Lessons learned from data collection – to inform midline and endline study process
Recommendations and conclusion.
Link to raw data
5. Timeframe - schedule
The deliverables outlined under section 4 shall be completed within Max. 40 days of work.
6. Technical Evaluation
For the evaluation of the technical proposals, the Contracting Authority shall take the following criteria into consideration, with the indicated weights:
- Candidate’s relevant academic qualifications
- Candidate’s relevant experience with relevant research methods
- Candidate’s knowledge and familiarity with country
- Candidate’s analytical, communication, language and report writing skills
- Candidate’s knowledge of FGM/CEFM
- To what degree does the proposal show understanding of the task?
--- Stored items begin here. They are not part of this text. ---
(** The scan of [TransactionIdLatest] on ids given by their position in the
    order of assignment. *)
Lemma latest_loop_max x (base : nat) (steps : list nat) (m : nat) :
  normal_xid x -> (base <= m <= base + Z.to_nat (2 ^ 31 - 4))%nat ->
  Forall (fun k => base <= k <= base + Z.to_nat (2 ^ 31 - 4))%nat steps ->
  latest_loop (Nat.iter m TransactionIdAdvance x)
    ((fun k => Nat.iter k TransactionIdAdvance x) <$> steps)
  = Nat.iter (foldl Nat.max m steps) TransactionIdAdvance x.
Proof.
  intros Hx. revert m. induction steps as [|k steps IH]; intros m Hm Hs; [done|].
  inversion_clear Hs as [|? ? Hk Hs']. cbn [fmap list_fmap latest_loop foldl].
  assert (TransactionIdPrecedes (Nat.iter m TransactionIdAdvance x) (Nat.iter k TransactionIdAdvance x)
          = (Z.of_nat m <? Z.of_nat k)) as ->.
  { unfold TransactionIdPrecedes. rewrite !normal_is_normal by by apply advance_normal.
    cbn [negb orb]. pose proof (advance_diff x m k Hx ltac:(lia)) as Hd. cbn zeta in Hd. lia. }
  destruct (Z.ltb_spec (Z.of_nat m) (Z.of_nat k)).
  - rewrite (Nat.max_r m k) by lia. by apply IH; [lia|].
  - rewrite (Nat.max_l m k) by lia. by apply IH; [lia|].
Qed.

(** [fetch_status x]: what [TransactionLogFetch] answers without its cache. *)
Definition fetch_status `{CommitLog} (x : TransactionId) : XidStatus :=
  if TransactionIdIsNormal x then (TransactionIdGetStatus x).1
  else if TransactionIdEquals x BootstrapTransactionId || TransactionIdEquals x FrozenTransactionId
  then TRANSACTION_STATUS_COMMITTED else TRANSACTION_STATUS_ABORTED.

(** The transaction tree an id belongs to, as far back as it can be followed. *)
Inductive parent_of `{CommitLog} (x p : TransactionId) : Prop :=
  | parent_of_intro :
      TransactionIdPrecedes x TransactionXmin = false ->
      SubTransGetParent x = Ret p -> TransactionIdIsValid p = true -> parent_of x p.

Inductive tx_committed `{CommitLog} (x : TransactionId) : Prop :=
  | tx_committed_self : fetch_status x = TRANSACTION_STATUS_COMMITTED -> tx_committed x
  | tx_committed_parent p :
      fetch_status x = TRANSACTION_STATUS_SUB_COMMITTED -> parent_of x p ->
      tx_committed p -> tx_committed x.

Inductive tx_aborted `{CommitLog} (x : TransactionId) : Prop :=
  | tx_aborted_self : fetch_status x = TRANSACTION_STATUS_ABORTED -> tx_aborted x
  | tx_aborted_orphan :
      fetch_status x = TRANSACTION_STATUS_SUB_COMMITTED ->
      (forall p, ~ parent_of x p) -> tx_aborted x
  | tx_aborted_parent p :
      fetch_status x = TRANSACTION_STATUS_SUB_COMMITTED -> parent_of x p ->
      tx_aborted p -> tx_aborted x.

(** What [SubTransSetParent] asserts of every entry it stores. *)
Class SubtransOk `{CommitLog} : Prop := {
  subtrans_xmin : normal_xid TransactionXmin;
  subtrans_before : forall x, normal_xid x ->
    subtrans_entry x = InvalidTransactionId \/
    (normal_xid (subtrans_entry x) /\ TransactionIdPrecedes (subtrans_entry x) x = true)
}.

(** A cache entry repeats a final status of the log. *)
Definition cache_ok `{CommitLog} (c : FetchCache) : Prop :=
  TransactionIdIsValid (cachedFetchXid c) = true ->
  TransactionIdIsNormal (cachedFetchXid c) = true /\
  TransactionIdGetStatus (cachedFetchXid c) = (cachedFetchXidStatus c, cachedCommitLSN c) /\
  cachedFetchXidStatus c <> TRANSACTION_STATUS_IN_PROGRESS /\
  cachedFetchXidStatus c <> TRANSACTION_STATUS_SUB_COMMITTED.

Section StatusProofs.
Context `{SubtransOk}.

Lemma log_fetch_spec c x :
  cache_ok c -> TransactionIdIsValid x = true ->
  exists c', TransactionLogFetch c x = (fetch_status x, c') /\ cache_ok c'.
Proof.
  intros Hc Hx. unfold TransactionLogFetch, fetch_status, TransactionIdEquals.
  destruct (Z.eqb_spec x (cachedFetchXid c)) as [->|Hne].
  - destruct (Hc Hx) as (-> & -> & _). eauto.
  - destruct (TransactionIdIsNormal x) eqn:En; cbn [negb].
    + destruct (TransactionIdGetStatus x) as [st lsn] eqn:Es. cbn [fst].
      destruct (Z.eqb_spec st TRANSACTION_STATUS_IN_PROGRESS); [by eexists|].
      destruct (Z.eqb_spec st TRANSACTION_STATUS_SUB_COMMITTED); [by eexists|].
      eexists. split; [done|]. intros _. by cbn.
    + destruct (x =? BootstrapTransactionId); cbn [orb]; [by eexists|].
      destruct (x =? FrozenTransactionId); by eexists.
Qed.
- Have the Terms of Reference been addressed in sufficient detail?
- Is the Methodology well described and articulate
- Is the sequence of activities and the planning logical, realistic and promising efficient implementation to the Contract?
7. Qualifications and skills
- University degree in any field, preferably Social Sciences. Post graduate education is an added advantage.
- In-depth knowledge and experience on research methods (household survey, key informant interviews and focus group discussions).
- Experience in conducting baseline studies, impact evaluations using experimental designs.
- Knowledge of and familiarity with Somali context.
- Fluent in both oral and written English.
- Knowledge and experience in GBV with a special focus on FGM and child, early and forced marriage .
- Previous experience in conducting research on social norms.
- Excellent Analytical, Communication and Report writing skills.
How to apply
Submission and evaluation of proposals
Qualified consultants/firms are therefore requested to submit a proposal with the following details:
- A cover letter detailing suitability to undertake the assignment.
- A detailed Proposal including summary of proposed approach and methodology that should show how you will adapt to Covid 19 pandemic.
- A detailed budget as part of the proposal.
- Detailed work plan considering these COVID-19 times.
- CV (if more than one, please submit CVs for all team members and detail the different roles and responsibilities. Include a list of at least two names of referees you have worked for in similar assignments in Somalia before.
- A sample of previous research work similar to this assignment.